## Problem requirements
Each line with the string "first" is to be copied from the records below.

Records from a data collection:
(* ===== verification/Collections.v ===== *)
(** benchmarks/python/array_sum.py, array_ops.py, dict_ops.py, list_ops.py and set_ops.py: loops
    over lists, dictionaries and sets of numbers whose printed sums bench_run.py checks. *)
From S2P Require Import Prelude PyStr PyDict Loops.

(** [f"{label}{number}"] and the end of the line. *)
Definition number_line (label : str) (number : Z) : str := label ++ dec number ++ [newline].

Module ArraySum.

Definition subtotal (arr : list Z) : Z := foldl Z.add 0%Z arr.

Definition run (SIZE ITERATIONS : Z) : str :=
  let arr := seqZ 0 SIZE in
  let total := foldl (λ total _, total + subtotal arr)%Z 0%Z (seqZ 0 ITERATIONS) in
  lit "Completed " ++ dec ITERATIONS ++ number_line (lit " iterations, total: ") total.

Definition main : str := run 1000 10000.

End ArraySum.

Module ArrayOps.

(** [for i in range(SIZE): out[i] = f(i)], into a list of zeros. *)
Definition fill (SIZE : nat) (f : nat → result Z) : result (list Z) :=
  foldM (λ out i, x ← f i; set_item out i x) (replicate SIZE 0%Z) (seq 0 SIZE).

Definition combined (SIZE : nat) (arr1 arr2 : list Z) : result (list Z) :=
  fill SIZE (λ i, x ← get_item arr1 i; y ← get_item arr2 i; Ok (x + y)%Z).

Definition scaled (SIZE : nat) (combined : list Z) : result (list Z) :=
  fill SIZE (λ i, x ← get_item combined i; Ok (x * 3)%Z).

(** One iteration. *)
Definition subtotal (SIZE : nat) (arr1 arr2 : list Z) : result Z :=
  combined ← combined SIZE arr1 arr2;
  scaled ← scaled SIZE combined;
  Ok (foldl Z.add 0%Z scaled).

Definition run (SIZE : nat) (ITERATIONS : Z) : result str :=
  let arr1 := map Z.of_nat (seq 0 SIZE) in
  let arr2 := map (λ i, Z.of_nat i * 2)%Z (seq 0 SIZE) in
  final_sum ← foldM (λ final_sum _, subtotal ← subtotal SIZE arr1 arr2; Ok (final_sum + subtotal)%Z)
                0%Z (seqZ 0 ITERATIONS);
  Ok (lit "Completed " ++ dec ITERATIONS ++ number_line (lit " iterations, final sum: ") final_sum).

Definition main : result str := run 1000 10000.

End ArrayOps.

Module DictOps.

Abbreviation dict := (list (Z * Z)).

(** [for i in range(n): d[i] = i * 7] on an empty dictionary. *)
Definition fill (n : Z) : dict := foldl (λ d i, dset i (i * 7)%Z d) [] (seqZ 0 n).

(** [del d[i]] *)
Fixpoint del_item (k : Z) (d : dict) : result dict :=
  match d with
  | [] => Raise KeyError
  | (k', v) :: d => if decide (k' = k) then Ok d else d ← del_item k d; Ok ((k', v) :: d)
  end.

Definition bench_build (n iters : Z) : dict := foldl (λ _ _, fill n) [] (seqZ 0 iters).

Definition bench_lookup_hit (d : dict) (n iters : Z) : Z :=
  foldl (λ checksum _,
    foldl (λ checksum i, match dget i d with Some v => checksum + v | None => checksum end)%Z
      checksum (seqZ 0 n)) 0%Z (seqZ 0 iters).

Definition bench_lookup_miss (d : dict) (n iters : Z) : Z :=
  foldl (λ misses _,
    foldl (λ misses i, match dget i d with None => misses + 1 | Some _ => misses end)%Z
      misses (seqZ n n)) 0%Z (seqZ 0 iters).

Definition bench_remove (n iters : Z) : result Z :=
  foldM (λ removed _,
    '(_, removed) ← foldM (λ '(d, removed) i, d ← del_item i d; Ok (d, removed + 1)%Z)
                      (fill n, removed) (seqZ 0 n);
    Ok removed) 0%Z (seqZ 0 iters).

Definition bench_iterate (d : dict) (iters : Z) : Z :=
  foldl (λ total _, foldl (λ total '(_, v), total + v)%Z total d) 0%Z (seqZ 0 iters).

Definition run (N : Z) : result str :=
  let d := bench_build N 100 in
  let hit_sum := bench_lookup_hit d N 100 in
  let miss_count := bench_lookup_miss d N 100 in
  rem_count ← bench_remove N 100;
  let iter_sum := bench_iterate d 1000 in
  Ok (lit "build: done" ++ [newline]
      ++ number_line (lit "lookup_hit checksum: ") hit_sum
      ++ number_line (lit "lookup_miss count: ") miss_count
      ++ number_line (lit "remove count: ") rem_count
      ++ number_line (lit "iterate sum: ") iter_sum).

Definition main : result str := run 10000.

End DictOps.

Module ListOps.

Definition len (l : list Z) : Z := Z.of_nat (length l).

Definition make_shuffled (n : Z) : list Z :=
  map (λ i, (i * 1103515245 + 12345) mod n)%Z (seqZ 0 n).

Definition bench_append (n iters : Z) : Z :=
  foldl (λ checksum _, checksum + len (foldl (λ lst i, lst ++ [i]) [] (seqZ 0 n)))%Z 0%Z (seqZ 0 iters).

(** [s[i]] for the first, the middle and the last element. *)
Definition sort_round (shuffled : list Z) : result Z :=
  let s := sort Z.leb shuffled in
  first ← or_raise IndexError (s !! 0);
  middle ← or_raise IndexError (s !! (length s / 2));
  last ← or_raise IndexError (last s);
  Ok (len s + first + middle + last)%Z.

Definition bench_sort (shuffled : list Z) (iters : Z) : result Z :=
  foldM (λ checksum _, x ← sort_round shuffled; Ok (checksum + x)%Z) 0%Z (seqZ 0 iters).

Definition bench_filter (lst : list Z) (iters : Z) : Z :=
  foldl (λ checksum _, checksum + len (filter (λ x, x mod 2 = 0)%Z lst))%Z 0%Z (seqZ 0 iters).

Definition bench_fold (lst : list Z) (iters : Z) : Z :=
  foldl (λ checksum _, checksum + foldl Z.add 0 lst)%Z 0%Z (seqZ 0 iters).

Definition bench_reverse (lst : list Z) (iters : Z) : Z :=
  foldl (λ checksum _, checksum + len (rev lst))%Z 0%Z (seqZ 0 iters).

Definition bench_concat (a b : list Z) (iters : Z) : Z :=
  foldl (λ checksum _, checksum + len (a ++ b))%Z 0%Z (seqZ 0 iters).

Definition run (N : Z) : result str :=
  let append_check := bench_append N 500 in
  sort_check ← bench_sort (make_shuffled N) 200;
  let seq := seqZ 0 N in
  let filter_check := bench_filter seq 500 in
  let fold_check := bench_fold seq 2000 in
  let reverse_check := bench_reverse seq 1000 in
  let half := (N / 2)%Z in
  let concat_check := bench_concat (seqZ 0 half) (seqZ half (N - half)) 1000 in
  Ok (number_line (lit "append checksum: ") append_check
      ++ number_line (lit "sort checksum: ") sort_check
      ++ number_line (lit "filter checksum: ") filter_check
      ++ number_line (lit "fold checksum: ") fold_check
      ++ number_line (lit "reverse checksum: ") reverse_check
      ++ number_line (lit "concat checksum: ") concat_check).

Definition main : result str := run 10000.

End ListOps.

Module SetOps.

Abbreviation set := (gset Z).

Definition len (s : set) : Z := Z.of_nat (size s).

(** [set(range(start, stop))] *)
Definition set_range (start stop : Z) : set := list_to_set (seqZ start (stop - start)).

Definition bench_build (n iters : Z) : set :=
  foldl (λ _ _, foldl (λ s i, {[i]} ∪ s) ∅ (seqZ 0 n)) ∅ (seqZ 0 iters).

Definition bench_contains_hit (s : set) (n iters : Z) : Z :=
  foldl (λ hits _,
    foldl (λ hits i, if decide (i ∈ s) then hits + 1 else hits)%Z hits (seqZ 0 n)) 0%Z (seqZ 0 iters).

Definition bench_contains_miss (s : set) (n iters : Z) : Z :=
  foldl (λ misses _,
    foldl (λ misses i, if decide (i ∉ s) then misses + 1 else misses)%Z misses (seqZ n n))
    0%Z (seqZ 0 iters).

Definition bench_union (a b : set) (iters : Z) : Z :=
  foldl (λ checksum _, checksum + len (a ∪ b))%Z 0%Z (seqZ 0 iters).
Definition bench_intersect (a b : set) (iters : Z) : Z :=
  foldl (λ checksum _, checksum + len (a ∩ b))%Z 0%Z (seqZ 0 iters).
Definition bench_difference (a b : set) (iters : Z) : Z :=
  foldl (λ checksum _, checksum + len (a ∖ b))%Z 0%Z (seqZ 0 iters).

Definition run (N : Z) : str :=
  let s := bench_build N 200 in
  let hits := bench_contains_hit s N 200 in
  let misses := bench_contains_miss s N 200 in
  let union_count := bench_union (set_range 0 5000) (set_range 5000 10000) 500 in
  let c := set_range 0 N in
  let half := (N / 2)%Z in
  let d := set_range half (half + N) in
  let intersect_count := bench_intersect c d 500 in
  let diff_count := bench_difference c d 500 in
  lit "build: done" ++ [newline]
  ++ number_line (lit "contains_hit: ") hits
  ++ number_line (lit "contains_miss: ") misses
  ++ number_line (lit "union: ") union_count
  ++ number_line (lit "intersect: ") intersect_count
  ++ number_line (lit "difference: ") diff_count.

Definition main : str := run 10000.

End SetOps.

(** * Arrays *)

Module ArrayFacts.
Import ArrayOps.

Lemma array_sum_run SIZE ITERATIONS :
  (0 <= SIZE)%Z → (0 <= ITERATIONS)%Z →
  ArraySum.run SIZE ITERATIONS =
  lit "Completed " ++ dec ITERATIONS
  ++ number_line (lit " iterations, total: ") (ITERATIONS * (SIZE * (SIZE - 1) / 2)).
Proof.
  intros Hs Hi. unfold ArraySum.run, ArraySum.subtotal.
  rewrite (rounds _ (foldl Z.add 0%Z (seqZ 0 SIZE))) by done.
  rewrite foldl_add_zsum. pose proof (zsum_seqZ 0 SIZE Hs) as H.
  replace (SIZE * (SIZE - 1))%Z with (zsum (seqZ 0 SIZE) * 2)%Z by lia. by rewrite Z.div_mul.
Qed.

Lemma fill_map SIZE f g :
  (∀ i, i < SIZE → f i = Ok (g i)) → fill SIZE f = Ok (map g (seq 0 SIZE)).
Proof.
  intros Hf. unfold fill.
  destruct (for_range (λ out i, x ← f i; set_item out i x)
    (λ j out, out = map g (seq 0 j) ++ replicate (SIZE - j) 0%Z) SIZE (replicate SIZE 0%Z))
    as (out & -> & ->).
  - by rewrite Nat.sub_0_r.
  - intros j out Hj ->. rewrite Hf by done. cbn [mbind result_bind].
    rewrite set_item_Ok by (rewrite length_app, length_map, length_seq, length_replicate; lia).
    eexists. split; [done|]. rewrite seq_S, map_app, <- (assoc_L (++)).
    replace (SIZE - j) with (S (SIZE - S j)) by lia. cbn [replicate map plus app].
    rewrite insert_app_r_alt by (by rewrite length_map, length_seq).
    by rewrite length_map, length_seq, Nat.sub_diag.
  - by rewrite Nat.sub_diag, app_nil_r.
Qed.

## Solution to the problem
(** [s[i]] for the first, the middle and the last element. *)
  first ← or_raise IndexError (s !! 0);
  Ok (len s + first + middle + last)%Z.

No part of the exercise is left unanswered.